(* ===== verification/NirDomTree.v ===== *)
(** * The dominance iteration of nir_dominance.c reaches the dominators *)

From stdpp Require Import base list sets numbers.
From Stdlib Require Import ZArith Lia.
From S2P Require Import Prelude NirCfg NirImpl Dominators NirDominance.
#[local] Open Scope nat_scope.
#[local] Open Scope c_scope.

(** ** The members of the blocks *)

(** The table of immediate dominators. *)
Definition idoms (impl : nir_function_impl) : table := fun b => blocks impl !! b ≫= imm_dom.

(** All of the function but the immediate dominators. *)
Definition erase_idoms (impl : nir_function_impl) : nir_function_impl :=
  impl <| blocks := (fun blk => blk <| imm_dom := None |>) <$> blocks impl |>.

Lemma erase_lookup impl impl' b blk' :
  erase_idoms impl' = erase_idoms impl -> blocks impl' !! b = Some blk' ->
  exists blk, blocks impl !! b = Some blk /\ blk' = blk <| imm_dom := imm_dom blk' |>.
Proof.
  intros E H. apply (f_equal blocks) in E. cbn in E. apply (f_equal (fun l => l !! b)) in E. rewrite !list_lookup_fmap, H in E.
  destruct (blocks impl !! b) as [blk|]; [|discriminate]. exists blk. split; [reflexivity|]. destruct blk', blk. cbn in E |- *. simplify_eq. reflexivity.
Qed.

Lemma erase_length impl impl' : erase_idoms impl' = erase_idoms impl -> length (blocks impl') = length (blocks impl).
Proof. intros E. apply (f_equal (fun i => length (blocks i))) in E. cbn in E. now rewrite !length_fmap in E. Qed.

Lemma erase_linked impl impl' body : erase_idoms impl' = erase_idoms impl -> linked impl body -> linked impl' body.
Proof.
  intros E [Hl Hp]. split; [rewrite (erase_length impl impl' E); assumption|].
  intros b blk H. destruct (erase_lookup impl impl' b blk E H) as (blk0 & H0 & ->). cbn. now apply (Hp b).
Qed.

Lemma erase_indexed impl impl' : erase_idoms impl' = erase_idoms impl -> indexed impl -> indexed impl'.
Proof. intros E Hi b blk H. destruct (erase_lookup impl impl' b blk E H) as (blk0 & H0 & ->). cbn. now apply Hi. Qed.

Lemma erase_set_idom impl b x : erase_idoms (set_block b (fun blk => blk <| imm_dom := x |>) impl) = erase_idoms impl.
Proof.
  unfold erase_idoms, set_block, update. cbn. f_equal. apply list_eq. intros i. rewrite !list_lookup_fmap.
  destruct (decide (i = b)) as [->|Hne]; [rewrite list_lookup_alter_eq | rewrite list_lookup_alter_ne by auto; reflexivity].
  destruct (blocks impl !! b); reflexivity.
Qed.

Lemma idoms_set impl b x c : b < length (blocks impl) ->
  idoms (set_block b (fun blk => blk <| imm_dom := x |>) impl) c = if decide (c = b) then x else idoms impl c.
Proof.
  intros Hb. unfold idoms, set_block. cbn. case_decide_eq; [subst c | now rewrite list_lookup_alter_ne by auto].
  rewrite list_lookup_alter_eq. destruct (lookup_lt_is_Some_2 _ _ Hb) as [blk ->]. reflexivity.
Qed.

Lemma idoms_lookup impl b : idoms impl b <> None -> b < length (blocks impl).
Proof. unfold idoms. destruct (blocks impl !! b) eqn:H; [intros _; now apply lookup_lt_Some in H | intros Hn; now destruct Hn]. Qed.

(** ** Climbing the tree *)

Section climb.
Context (edge : nat -> nat -> Prop) (impl : nir_function_impl) (D : table).
Context (Hind : indexed impl) (HD : tree_ok edge D) (Hagree : forall b, b <> 0 -> idoms impl b = D b).
Context (Hrange : forall b, D b <> None -> b < length (blocks impl)).

Lemma block_of b : D b <> None -> exists blk, blocks impl !! b = Some blk /\ index blk = Z.of_nat b /\ (b <> 0 -> imm_dom blk = D b).
Proof.
  intros Hb. destruct (lookup_lt_is_Some_2 _ _ (Hrange b Hb)) as [blk H]. exists blk. split; [assumption|]. split; [now apply Hind|].
  intros H0. rewrite <- (Hagree b H0). unfold idoms. now rewrite H.
Qed.

Lemma climb_spec fuel : forall b k, b <= fuel -> D b <> None ->
  exists c, climb_dom fuel impl b (Z.of_nat k) = Ret c /\ chain D b c /\ c <= k /\ forall d, chain D b d -> d <= k -> chain D c d.
Proof.
  induction fuel as [|fuel IH]; intros b k Hf Hb; destruct (block_of b Hb) as (blk & Hl & Hi & Hd); cbn [climb_dom];
    rewrite (deref_lookup _ _ _ Hl); cbn [obind]; rewrite Hi, Z.gtb_ltb; destruct (Z.ltb_spec (Z.of_nat k) (Z.of_nat b)) as [Hlt|Hle].
  - lia.
  - exists b. split; [reflexivity|]. split; [constructor|]. auto with lia.
  - rewrite Hd by lia. destruct (D b) as [p|] eqn:Hp; [|contradiction]. destruct (tree_up _ D HD b p ltac:(lia) Hp) as (Hpb & _ & Hpd).
    destruct (IH p k ltac:(lia) Hpd) as (c & Hc & Hch & Hck & Hall). exists c. split; [assumption|].
    split; [apply (chain_up D b p); auto with lia|]. split; [assumption|]. intros d Hbd Hdk. apply Hall; [|assumption].
    inversion Hbd as [|? p' ? ? Hp' H]; subst; [lia|]. rewrite Hp in Hp'. now injection Hp' as <-.
  - exists b. split; [reflexivity|]. split; [constructor|]. auto with lia.
Qed.

Lemma lca_climbed b1 b2 c1 c2 z : chain D b1 c1 -> chain D b2 c2 -> (forall d, chain D b1 d -> d <= b2 -> chain D c1 d) ->
  (forall d, chain D b2 d -> d <= c1 -> chain D c2 d) -> is_lca D [c1; c2] z -> is_lca D [b1; b2] z.
Proof.
  intros H1 H2 Ha1 Ha2 Hz d. rewrite (Hz d). split.
  - intros H p Hp. rewrite !elem_of_cons, elem_of_nil in Hp. destruct Hp as [->|[->|[]]]; [apply (chain_trans D _ c1) | apply (chain_trans D _ c2)];
      try assumption; apply H; rewrite !elem_of_cons; auto.
  - intros H p Hp. assert (Hd1 : chain D b1 d) by (apply H; rewrite !elem_of_cons; auto). assert (Hd2 : chain D b2 d) by (apply H; rewrite !elem_of_cons; auto).
    assert (Hc1 : chain D c1 d) by (apply Ha1; [assumption | now apply (chain_le edge D)]).
    rewrite !elem_of_cons, elem_of_nil in Hp. destruct Hp as [->|[->|[]]]; [assumption|]. apply Ha2; [assumption | now apply (chain_le edge D)].
Qed.
(* ===== verification/NirDomFrontier.v ===== *)
(** * Dominance frontiers and children in the dominance tree (nir_dominance.c) *)

From stdpp Require Import base list sets numbers.
From Stdlib Require Import ZArith Lia.
From S2P Require Import Prelude NirCfg NirImpl Dominators NirDominance NirDomTree.
#[local] Open Scope nat_scope.
#[local] Open Scope c_scope.

(** ** Frontiers *)

Definition no_frontier (blk : nir_block) : nir_block := blk <| dom_frontier := [] |>.

Definition frontier (impl : nir_function_impl) (b : nat) : list nat := default [] (member dom_frontier impl b).

Lemma set_add_elem x y s : y ∈ set_add x s <-> y = x \/ y ∈ s.
Proof. unfold set_add. destruct (decide (x ∈ s)) as [H|H]; [split; [auto | intros [->|]; auto]|]. rewrite elem_of_app, elem_of_cons, elem_of_nil. tauto. Qed.

Section frontier.
Context (edge : nat -> nat -> Prop) (impl0 : nir_function_impl).
Let D := idoms impl0.
Context (HD : tree_ok edge D).

Lemma idom_kept impl b : same_but no_frontier impl0 impl -> imm_dom <$> blocks impl !! b = imm_dom <$> blocks impl0 !! b.
Proof. intros H. apply (same_but_member _ _ _ _ _ H). intros [] [] [=]. assumption. Qed.

Lemma deref_idom impl b : same_but no_frontier impl0 impl -> D b <> None -> exists blk, deref impl b = Ret blk /\ imm_dom blk = D b.
Proof.
  intros H Hb. pose proof (idom_kept impl b H) as E. unfold D, idoms in *. destruct (blocks impl0 !! b) as [x|]; [|now destruct Hb].
  unfold deref. destruct (blocks impl !! b) as [y|]; [|discriminate]. exists y. split; [reflexivity|]. now injection E.
Qed.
_ _ _
(Instructions to follow): Scan the data above for the string "Hall" and copy each line where it appears.

(Expected answer):
    destruct (IH p k ltac:(lia) Hpd) as (c & Hc & Hch & Hck & Hall). exists c. split; [assumption|].
    split; [apply (chain_up D b p); auto with lia|]. split; [assumption|]. intros d Hbd Hdk. apply Hall; [|assumption].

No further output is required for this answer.